I was speechless, but I was able to ask them if it takes the death of a person to move a piece of shit, in this case the judge."
— Soledad Rosas

Thousands of demonstrators in Italy protested her imprisonment. In widely published photographs, Rosas is shown with a shaved head and in handcuffs, giving the finger to the press as she is taken out of the Turin Palace of Justice by the Carabinieri.

Following Massari's death Rosas was released into house arrest in May and was transferred to Sottoiponti, a farm and facility for AIDS patients and addiction recovery in Bene Vagienna. She was visited by her family and her Italian friends. She insisted on her innocence and planned to remain in Italy. Unless the prosecution could make a strong case, Rosas and Pelissero were to be released on 5 September. Instead, on 6 July, the prosecution charged them with arson and theft.

Rosas hanged herself with a sheet on 11 July 1998. She was cremated and her remains were returned to Argentina in a silver urn.

==Aftermath==
The incarceration and deaths of Massari and Rosas mobilised the Italian anarchist community. Rosas was considered a hero among squatters and became an icon of the Italian anarchist movement. Following the death of Rosas, letter bombs were sent to various officials.

The legal case against Rosas was marred by evidence tampering, including editing of the activists' conversations in an attempt to link them to the Grey Wolves group. An arsenal police alleged they had found in the Turin squat never materialised and it was proven that Rosas was not in the country when the arson attack occurred. Both Rosas and Massari were acquitted. Pelissero remained imprisoned until 2002 when the case was dropped due to inconsistencies in the evidence that was presented.

==In popular culture==
Martín Caparrós wrote the 2003 book Amor y anarquía, la vida urgente de Soledad Rosas (Love and anarchy, the urgent life of Soledad Rosas) about Rosas. In the book, Caparrós reconstructs Rosas's life, drawing on her diaries and letters as well as conversations with her family and squatters from Italy.

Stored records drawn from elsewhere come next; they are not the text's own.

Context (depth : nat).
(** The target of one source: inside the directory [dst], or [dst]. *)
Definition target (dst_is_dir : bool) (dst src : list Z) : list Z := if dst_is_dir then path_join VFS_PATH_MAX dst (base_name src) else dst.
(** What is left to do once the result is known. *)
Definition with_result (o : option Z) (f : Z -> st W unit) : st W (option Z) := match o with None => mret None | Some r => f r;; done end.
Definition cp_one (recursive : bool) (real_dst src : list Z) : st W (option Z) :=
  let fail r := when (negb (r =? 0)) (kklogf (txt "cp: cannot copy '%s'" ++ [10]) [LStr src]) in
  d ← (if recursive then path_is_dir src else mret false);
  if (d : bool) then o ← copy_recursive depth src real_dst; with_result o fail else
  d ← path_is_dir src;
  if (d : bool) then kklogf (txt "cp: -r not specified; omitting directory '%s'" ++ [10]) [LStr src];; done
  else r ← copy_file src real_dst; with_result (Some r) fail.
(** The sources and the target of [cp] and [mv]. *)
Definition to_target (name : string) (usage : list Z) (paths : list (list Z)) (one : list Z -> list Z -> st W (option Z)) : st W bool :=
  match rev paths with
  | dst :: (_ :: _) as r =>
      let srcs := rev r in
      dst_is_dir ← path_is_dir dst;
      if (1 <? zlen srcs) && negb (dst_is_dir : bool) then kklogf (txt (name ++ ": target '%s' is not a directory") ++ [10]) [LStr dst];; mret true else
      each_path (fun src => one (target dst_is_dir dst src) src) srcs
  | _ => kklog usage;; mret true
  end.
Definition cmd_cp (args : list (list Z)) : st W bool :=
  let o := options args in
  to_target "cp" (txt "Usage: cp [-r] <src>... <dst>" ++ [10]) (operands args) (cp_one (has 114 o || has 82 o)).
Definition mv_one (real_dst src : list Z) : st W (option Z) :=
  d ← path_is_dir src;
  o ← (if (d : bool) then copy_recursive depth src real_dst else r ← copy_file src real_dst; mret (Some r));
  match o with
  | None => mret None
  | Some r =>
      if negb (r =? 0) then kklogf (txt "mv: cannot move '%s'" ++ [10]) [LStr src];; done else
      d ← path_is_dir src;
      if (d : bool) then remove_recursive depth src else _ ← r3_unlink src; done
  end.
Definition cmd_mv (args : list (list Z)) : st W bool := to_target "mv" (txt "Usage: mv <src>... <dst>" ++ [10]) (take 16 args) mv_one.
Definition rm_one (recursive force : bool) (path : list Z) : st W (option Z) :=
  let fail r := when (negb (r =? 0) && negb force) (kklogf (txt "rm: cannot remove '%s'" ++ [10]) [LStr path]) in
  d ← (if recursive then path_is_dir path else mret false);
  if (d : bool) then o ← remove_recursive depth path; with_result o fail else
  d ← path_is_dir path;
  if (d : bool) then when (negb force) (kklogf (txt "rm: cannot remove '%s': is a directory" ++ [10]) [LStr path]);; done
  else r ← r3_unlink path; with_result (Some r) fail.
Definition cmd_rm (args : list (list Z)) : st W bool :=
  let o := options args in
  match operands args with
  | [] => kklog (txt "Usage: rm [-rf] <path>..." ++ [10]);; mret true
  | paths => each_path (rm_one (has 114 o || has 82 o) (has 102 o)) paths
  end.
Definition cmd_touch (args : list (list Z)) : st W unit :=
  match args with
  | [] => kklog (txt "Usage: touch <file>..." ++ [10])
  | _ => each (fun a => fd ← r3_open a O_CREATE; if fd <? 0 then kklogf (txt "touch: cannot touch '%s'" ++ [10]) [LStr a] else _ ← r3_close fd; mret tt) args
  end.
Fixpoint mkdir_parents (rest buf : list Z) : st W unit :=
  match rest with
  | [] => _ ← r3_mkdir buf; mret tt
  | c :: rest =>
      if zlen buf <? VFS_PATH_MAX - 1 then
        let buf := buf ++ [c] in
        when ((c =? 47) && (1 <? zlen buf)) (_ ← r3_mkdir buf; mret tt);;
        mkdir_parents rest buf
      else _ ← r3_mkdir buf; mret tt
  end.
Definition mkdir_one (parents : bool) (path : list Z) : st W unit :=
  if parents then mkdir_parents (cstr path) [] else
  r ← r3_mkdir path; when (negb (r =? 0)) (kklogf (txt "mkdir: cannot create directory '%s'" ++ [10]) [LStr path]).
Definition cmd_mkdir (args : list (list Z)) : st W unit :=
  let is_p a := strcmp a (txt "-p") =? 0 in
  match filter (fun a => is_p a = false) args with
  | [] => kklog (txt "Usage: mkdir [-p] <dir>..." ++ [10])
  | dirs => each (mkdir_one (existsb is_p args)) dirs
  end.
Definition cmd_wr (args : list (list Z)) : st W unit :=
  match args with
  | path :: data :: _ =>
      fd ← r3_open path O_REWRITE;
      if fd <? 0 then kklogf (txt "write: %s") [LStr (vfs_strerror fd)] else
      r ← (if strlen data =? 0 then mret 0 else r3_write fd (cstr data));
      _ ← r3_close fd;
      if r <? 0 then kklogf (txt "write: %s") [LStr (vfs_strerror r)] else kklog (txt "write successful")
  | _ => kklog (txt "Usage: wr <filename> <data>")
  end.
Definition cmd_dl (args : list (list Z)) : st W unit :=
  match args with
  | [] => kklog (txt "Usage: dl <file>")
  | path :: _ => r ← r3_unlink path; kklog (txt (if r =? 0 then "file deleted" else "dl: file not found or path is a directory"))
  end.
Definition cmd_mf (args : list (list Z)) : st W unit :=
  match args with
  | [] => kklog (txt "Usage: mf <name>")
  | path :: _ => r ← r3_mkdir path; kklog (txt (if r =? 0 then "directory created" else "mkdir: failed"))
  end.
Definition cmd_cd (args : list (list Z)) : st W unit :=
  match args with
  | [] => cwd ← gets vfs_getcwd; kklogf (txt "%s") [LStr cwd]
  | path :: _ => r ← vfs_chdir path; when (negb (r =? 0)) (kklogf (txt "cd: %s") [LStr (vfs_strerror r)])
  end.
Definition cmd_pwd : st W unit := cwd ← gets vfs_getcwd; kklogf (txt "%s" ++ [10]) [LStr cwd].
Definition cmd_basename (args : list (list Z)) : st W unit :=
  match args with [] => kklog (txt "Usage: basename <path>" ++ [10]) | path :: _ => kklogf (txt "%s" ++ [10]) [LStr (base_name path)] end.
Definition cmd_dirname (args : list (list Z)) : st W unit :=
  match args with
  | [] => kklog (txt "Usage: dirname <path>" ++ [10])
  | path :: _ =>
      let buf := dir_buf path in
      match strrchr buf 47 with
      | None => kklog (txt "." ++ [10])
      | Some i => if i =? 0 then kklog (txt "/" ++ [10]) else kklogf (txt "%s" ++ [10]) [LStr (take (Z.to_nat i) buf)]
      end
  end.

(** ** Printing *)

(** The bytes of one read: the number of the line and whether one begins. *)
Fixpoint cat_bytes (numbered : bool) (bs : list Z) (at_start : bool) (line : Z) : st W (bool * Z) :=
  match bs with
  | [] => mret (at_start, line)
  | c :: bs =>
      let number := numbered && at_start in
      when number (klogf (txt "%6d" ++ [9]) [LInt line]);;
      vesa_print_string [c];;
      cat_bytes numbered bs (if c =? 10 then true else if number then false else at_start) (if number then line + 1 else line)
  end.
Fixpoint cat_loop (k : nat) (numbered : bool) (fd : Z) (at_start : bool) (line : Z) : st W unit :=
  match k with
  | O => mret tt
  | S k => '(n, bs) ← r3_read fd COPY_BUF; if 0 <? n then '(a, l) ← cat_bytes numbered bs at_start line; cat_loop k numbered fd a l else mret tt
  end.
Definition cmd_cat (args : list (list Z)) : st W unit :=
  match operands args with
  | [] => kklog (txt "Usage: cat [-n] <file>..." ++ [10])
  | paths => each (fun path =>
      fd ← r3_open path O_RDONLY;
      if fd <? 0 then kklogf (txt "cat: %s: cannot open" ++ [10]) [LStr path] else
      cat_loop COPY_ROUNDS (has 110 (options args)) fd true 1;; _ ← r3_close fd; mret tt) paths
  end.
Definition entry_color (e : dirent) : Z := if d_is_dir e then 0xFF0000 else 0x00FF00.
Fixpoint ls_entries (longfmt onecol : bool) (l : list dirent) (col : Z) : st W Z :=
  match l with
  | [] => mret col
  | e :: l =>
      if longfmt then klogf (txt "%c %8d ") [LInt (if d_is_dir e then 100 else 45); LInt (d_size e)];; klog_color (d_name e) (entry_color e);; klog [10];; ls_entries longfmt onecol l col
      else if onecol then klog_color (d_name e) (entry_color e);; klog [10];; ls_entries longfmt onecol l col
      else klog (txt "  ");; klog_color (d_name e) (entry_color e);; when ((col + 1) mod 4 =? 0) (klog [10]);; ls_entries longfmt onecol l (col + 1)
  end.
Fixpoint do_ls (k : nat) (longfmt onecol recursive header : bool) (path : list Z) : st W (option Z) :=
  match k with
  | O => mret None
  | S k =>
      r ← vfs_readdir path 64;
      match r with
      | inl err => kklogf (txt "ls: cannot access '%s': %s" ++ [10]) [LStr path; LStr (vfs_strerror err)];; done
      | inr l =>
          when header (klogf (txt "%s:" ++ [10]) [LStr path]);;
          col ← ls_entries longfmt onecol l 0;
          when (negb longfmt && negb onecol && negb (zlen l =? 0) && negb (col mod 4 =? 0)) (klog [10]);;
          if negb recursive then done else
          ok ← each_entry (fun e => klog [10];; do_ls k longfmt onecol recursive true (path_join VFS_PATH_MAX path (d_name e))) (filter (fun e => d_is_dir e = true) l);
          mret (if (ok : bool) then Some 0 else None)
      end
  end.
Fixpoint ls_paths (longfmt onecol recursive header : bool) (l : list (list Z)) : st W bool :=
  match l with
  | [] => mret true
  | p :: l => o ← do_ls depth longfmt onecol recursive header p; match o with None => mret false | Some _ => when (negb (zlen l =? 0)) (klog [10]);; ls_paths longfmt onecol recursive header l end
  end.
Definition cmd_ls (args : list (list Z)) : st W bool :=
  let o := options args in
  let paths := match operands args with [] => [txt "."] | l => l end in
  ls_paths (has 108 o) (has 49 o) (has 82 o) ((1 <? zlen paths) || has 82 o) paths.
(** The two sequences of a backslash; [single] prints another character. *)
Fixpoint echo_chars (s : list Z) : st W unit :=
  match s with
  | [] => mret tt
  | c :: s1 => 
      if c =? 0 then mret tt else
      match s1 with
      | d :: s2 => if (c =? 92) && (d =? 110) then klog [10];; echo_chars s2 else if (c =? 92) && (d =? 116) then klog [9];; echo_chars s2 else klog [c];; echo_chars s1
      | [] => klog [c]
      end
  end.
Fixpoint echo_options (args : list (list Z)) (nonewline interpret : bool) : bool * bool * list (list Z) :=
  match args with
  | [] => (nonewline, interpret, [])
  | a :: rest => if strcmp a (txt "-n") =? 0 then echo_options rest true interpret else if strcmp a (txt "-e") =? 0 then echo_options rest nonewline true else (nonewline, interpret, args)
  end.
Fixpoint echo_words (interpret : bool) (l : list (list Z)) : st W unit :=
  match l with [] => mret tt | a :: l => (if interpret then echo_chars a else klog a);; when (negb (zlen l =? 0)) (klog [32]);; echo_words interpret l end.
Definition cmd_echo (args : list (list Z)) : st W unit :=
  let '(nonewline, interpret, words) := echo_options args false false in
  echo_words interpret words;; when (negb nonewline) (klog [10]).
Fixpoint printf_loop (fmt : list Z) (args : list (list Z)) : st W unit :=
  match fmt with
  | [] => mret tt
  | c :: f1 =>
      if c =? 0 then mret tt else
      match f1 with
      | d :: f2 =>
          if (c =? 92) && (d =? 110) then klog [10];; printf_loop f2 args
          else if (c =? 92) && (d =? 116) then klog [9];; printf_loop f2 args
          else if (c =? 37) && (d =? 115) then klog (default [] (head args));; printf_loop f2 (tail args)
          else if (c =? 37) && (d =? 100) then klog (itoa (match args with a :: _ => atoi a | [] => 0 end) 10);; printf_loop f2 (tail args)
          else if (c =? 37) && (d =? 37) then klog [37];; printf_loop f2 args
          else klog [c];; printf_loop f1 args
      | [] => klog [c]
      end
  end.
Definition cmd_printf (args : list (list Z)) : st W unit :=
  match args with [] => kklog (txt "Usage: printf <format> [args...]" ++ [10]) | fmt :: args => printf_loop fmt args end.
End commands.
Arguments shell : clear implicits.
End Shell.

Module ShellProps.
Import Shell.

The 2018 Argentine film Soledad by Agustina Macri, daughter of President Mauricio Macri, features Vera Spinetta as Rosas. The film was released alongside the Italian translation of Caparrós's book, both of which were boycotted by the Italian anarchist community. Soledad won the main prize at the BCN Film Fest.

The song "L'ultimo gesto di liberazione" by Argentine punk band She Devils has lyrics about a letter that Rosas wrote.